Imagine this: you’re hanging out at the dock one day, looking for work and maybe an adventure. You hear rumblings of a great voyage about to take place and are intrigued to learn more.
After hearing a few details about the journey you pack your things and board the ship ready for whatever awaits beyond the horizon. Prior to leaving your safe and comfy home, everyone’s expectations were clear; simply arriving at your destination would be a best-case scenario. Somehow, miraculously your ship arrives roughly where you’d hope to land. You take a deep breath while examining the new, strange and exotic land where you just arrived. After unloading the ship, you huddle with your compatriots and eagerly listen to the captain for further instructions. After congratulating you all for the successful voyage he asks you all to turn around to look at the boats in the water. The boats have been your home for countless days and nights and your last connection to the homeland you left beyond.
Then it happens. First a spark, then a flame and finally a wave of heat thundering towards the shore where you and your fellow adventurers watch as the fleet burns in the water. A shocked and uneasy feeling pervades the audience as you all realize there’s no going home. You’re in this strange land to stay and you’re going to have to make it work.
The above technique may seem extreme but has been employed by leaders for hundreds of years. As I read and discover more about leadership, I’ve found a common thread that runs throughout – all successful people have one thing in common; they burn the boats.
What does that mean in today’s day and age? It means that without a burning desire to make it work, most often people won’t. When we provide ourselves with an out, a way of reverting back to previous behaviors, habits or business practices, often we will. We find comfort in the familiar and solace in knowing what will greet us the next day. However, in a society where things move fast and the best way to make your mark is to do something different or to add your unique spin, we are at odds with our natural inclination.
Ultimately, this is a conversation about fear. Fear motivates people to seek the familiar and I believe that fear is what stops many people from succeeding. Present us with something new and often we’ll find a reason to return to the old. It’s absolutely necessary to have fear and impossible to rid yourself of it but truly powerful leaders learn to address the fear then overcome it in a productive way.

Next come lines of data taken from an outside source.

(* ===== verification/StLexer.v ===== *)
(** Structured Text tokens and lexer: internal/plc/st/token.go and lexer.go.

    [lx_rest] is [l.input[l.pos:]]; advancing drops from it, so [l.pos] itself
    needs no field. The loops run on fuel and return [None] when it is exhausted,
    which [Lex_some] excludes. *)

From S2P Require Export Prelude GoText.

#[local] Open Scope Z_scope.

(** ** token.go *)

Inductive TokenType : Set :=
  | TokenEOF | TokenIdent | TokenNumber | TokenString | TokenTimeLiteral
  | TokenProgram | TokenEndProgram | TokenVar | TokenVarInput | TokenVarOutput
  | TokenEndVar | TokenIf | TokenThen | TokenElsif | TokenElse | TokenEndIf
  | TokenFor | TokenTo | TokenBy | TokenDo | TokenEndFor | TokenWhile
  | TokenEndWhile | TokenRepeat | TokenUntil | TokenEndRepeat | TokenCase
  | TokenOf | TokenEndCase | TokenReturn | TokenTrue | TokenFalse | TokenAnd
  | TokenOr | TokenNot | TokenXor | TokenMod
  | TokenInt | TokenReal | TokenBool | TokenStringType | TokenDint | TokenLreal
  | TokenAssign | TokenEqual | TokenNotEqual | TokenLess | TokenLessEq
  | TokenGreater | TokenGreaterEq | TokenPlus | TokenMinus | TokenStar
  | TokenSlash | TokenLParen | TokenRParen | TokenSemicolon | TokenColon
  | TokenComma | TokenDot | TokenHash.

(** All token types in the order of the [iota] declaration. *)
Definition token_types : list TokenType :=
  [TokenEOF; TokenIdent; TokenNumber; TokenString; TokenTimeLiteral;
   TokenProgram; TokenEndProgram; TokenVar; TokenVarInput; TokenVarOutput;
   TokenEndVar; TokenIf; TokenThen; TokenElsif; TokenElse; TokenEndIf;
   TokenFor; TokenTo; TokenBy; TokenDo; TokenEndFor; TokenWhile;
   TokenEndWhile; TokenRepeat; TokenUntil; TokenEndRepeat; TokenCase;
   TokenOf; TokenEndCase; TokenReturn; TokenTrue; TokenFalse; TokenAnd;
   TokenOr; TokenNot; TokenXor; TokenMod;
   TokenInt; TokenReal; TokenBool; TokenStringType; TokenDint; TokenLreal;
   TokenAssign; TokenEqual; TokenNotEqual; TokenLess; TokenLessEq;
   TokenGreater; TokenGreaterEq; TokenPlus; TokenMinus; TokenStar;
   TokenSlash; TokenLParen; TokenRParen; TokenSemicolon; TokenColon;
   TokenComma; TokenDot; TokenHash].

(** The integer value of a token type, which error messages print. *)
Definition token_num (t : TokenType) : nat :=
  match t with
  | TokenEOF => 0 | TokenIdent => 1 | TokenNumber => 2 | TokenString => 3
  | TokenTimeLiteral => 4 | TokenProgram => 5 | TokenEndProgram => 6 | TokenVar => 7
  | TokenVarInput => 8 | TokenVarOutput => 9 | TokenEndVar => 10 | TokenIf => 11
  | TokenThen => 12 | TokenElsif => 13 | TokenElse => 14 | TokenEndIf => 15
  | TokenFor => 16 | TokenTo => 17 | TokenBy => 18 | TokenDo => 19 | TokenEndFor => 20
  | TokenWhile => 21 | TokenEndWhile => 22 | TokenRepeat => 23 | TokenUntil => 24
  | TokenEndRepeat => 25 | TokenCase => 26 | TokenOf => 27 | TokenEndCase => 28
  | TokenReturn => 29 | TokenTrue => 30 | TokenFalse => 31 | TokenAnd => 32
  | TokenOr => 33 | TokenNot => 34 | TokenXor => 35 | TokenMod => 36 | TokenInt => 37
  | TokenReal => 38 | TokenBool => 39 | TokenStringType => 40 | TokenDint => 41
  | TokenLreal => 42 | TokenAssign => 43 | TokenEqual => 44 | TokenNotEqual => 45
  | TokenLess => 46 | TokenLessEq => 47 | TokenGreater => 48 | TokenGreaterEq => 49
  | TokenPlus => 50 | TokenMinus => 51 | TokenStar => 52 | TokenSlash => 53
  | TokenLParen => 54 | TokenRParen => 55 | TokenSemicolon => 56 | TokenColon => 57
  | TokenComma => 58 | TokenDot => 59 | TokenHash => 60
  end%nat.

Lemma token_types_num t : token_types !! token_num t = Some t.
Proof. by destruct t. Qed.

#[export] Instance token_num_inj : Inj (=) (=) token_num.
Proof.
  intros t u H. pose proof (token_types_num t) as Ht. rewrite H, token_types_num in Ht.
  congruence.
Qed.

Definition tt_eqb (t u : TokenType) : bool := (token_num t =? token_num u)%nat.

#[export] Instance TokenType_eq_dec : EqDecision TokenType.
Proof.
  intros t u. destruct (decide (token_num t = token_num u)) as [H|H].
  - left. by apply token_num_inj.
  - right. congruence.
Defined.

Lemma tt_eqb_spec t u : reflect (t = u) (tt_eqb t u).
Proof.
  unfold tt_eqb. destruct (Nat.eqb_spec (token_num t) (token_num u)); constructor.
  - by apply token_num_inj.
  - congruence.
Qed.

Record Token := mkToken {
  Type_ : TokenType;
  Literal : string;
  Line : Z;
  Col : Z;
}.

Definition keywords : list (string * TokenType) :=
  [("PROGRAM", TokenProgram); ("END_PROGRAM", TokenEndProgram); ("VAR", TokenVar);
   ("VAR_INPUT", TokenVarInput); ("VAR_OUTPUT", TokenVarOutput); ("END_VAR", TokenEndVar);
   ("IF", TokenIf); ("THEN", TokenThen); ("ELSIF", TokenElsif); ("ELSE", TokenElse);
   ("END_IF", TokenEndIf); ("FOR", TokenFor); ("TO", TokenTo); ("BY", TokenBy);
   ("DO", TokenDo); ("END_FOR", TokenEndFor); ("WHILE", TokenWhile);
   ("END_WHILE", TokenEndWhile); ("REPEAT", TokenRepeat); ("UNTIL", TokenUntil);
   ("END_REPEAT", TokenEndRepeat); ("CASE", TokenCase); ("OF", TokenOf);
   ("END_CASE", TokenEndCase); ("RETURN", TokenReturn); ("TRUE", TokenTrue);
   ("FALSE", TokenFalse); ("AND", TokenAnd); ("OR", TokenOr); ("NOT", TokenNot);
   ("XOR", TokenXor); ("MOD", TokenMod); ("INT", TokenInt); ("REAL", TokenReal);
   ("BOOL", TokenBool); ("STRING", TokenStringType); ("DINT", TokenDint);
   ("LREAL", TokenLreal)].

(** The map lookup [keywords[upper]]. *)
Definition keyword (upper : string) : option TokenType :=
  '(_, (_, ty)) ← list_find (λ kv, kv.1 = upper) keywords; Some ty.

(** ** lexer.go *)

Record Lexer := mkLexer {
  lx_rest : list ascii;
  lx_line : Z;
  lx_col : Z;
  lx_tokens : list Token;
}.

Definition nl : ascii := "010"%char.
Definition squote : ascii := "039"%char.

Most of the best brands out there have had an “all in” moment at least once in their company’s history. I don’t advocate taking unnecessary risks that could ruin lives. But I do advocate removing the safety net. How do you know when it’s your company’s time for an “all in” moment? Use your gut and believe in your intuition; it’s gotten you this far and will always serve you well so long as your pursuits are well intended.
In my experience, the best things to occur here at Roma Moulding happened when we’ve burned the boats. There will be fear and insecurity but when you honestly open-up to your team and say, “let’s work together and do whatever it takes because we’ve burnt the boats and there’s no going back,” you’ll be surprised at how they rally and rise to the occasion.
Once you’ve completed the above you’ll be ready to remove your safety net and truly commit to the task at hand. Congratulations my friend, you’re ready to burn your boats!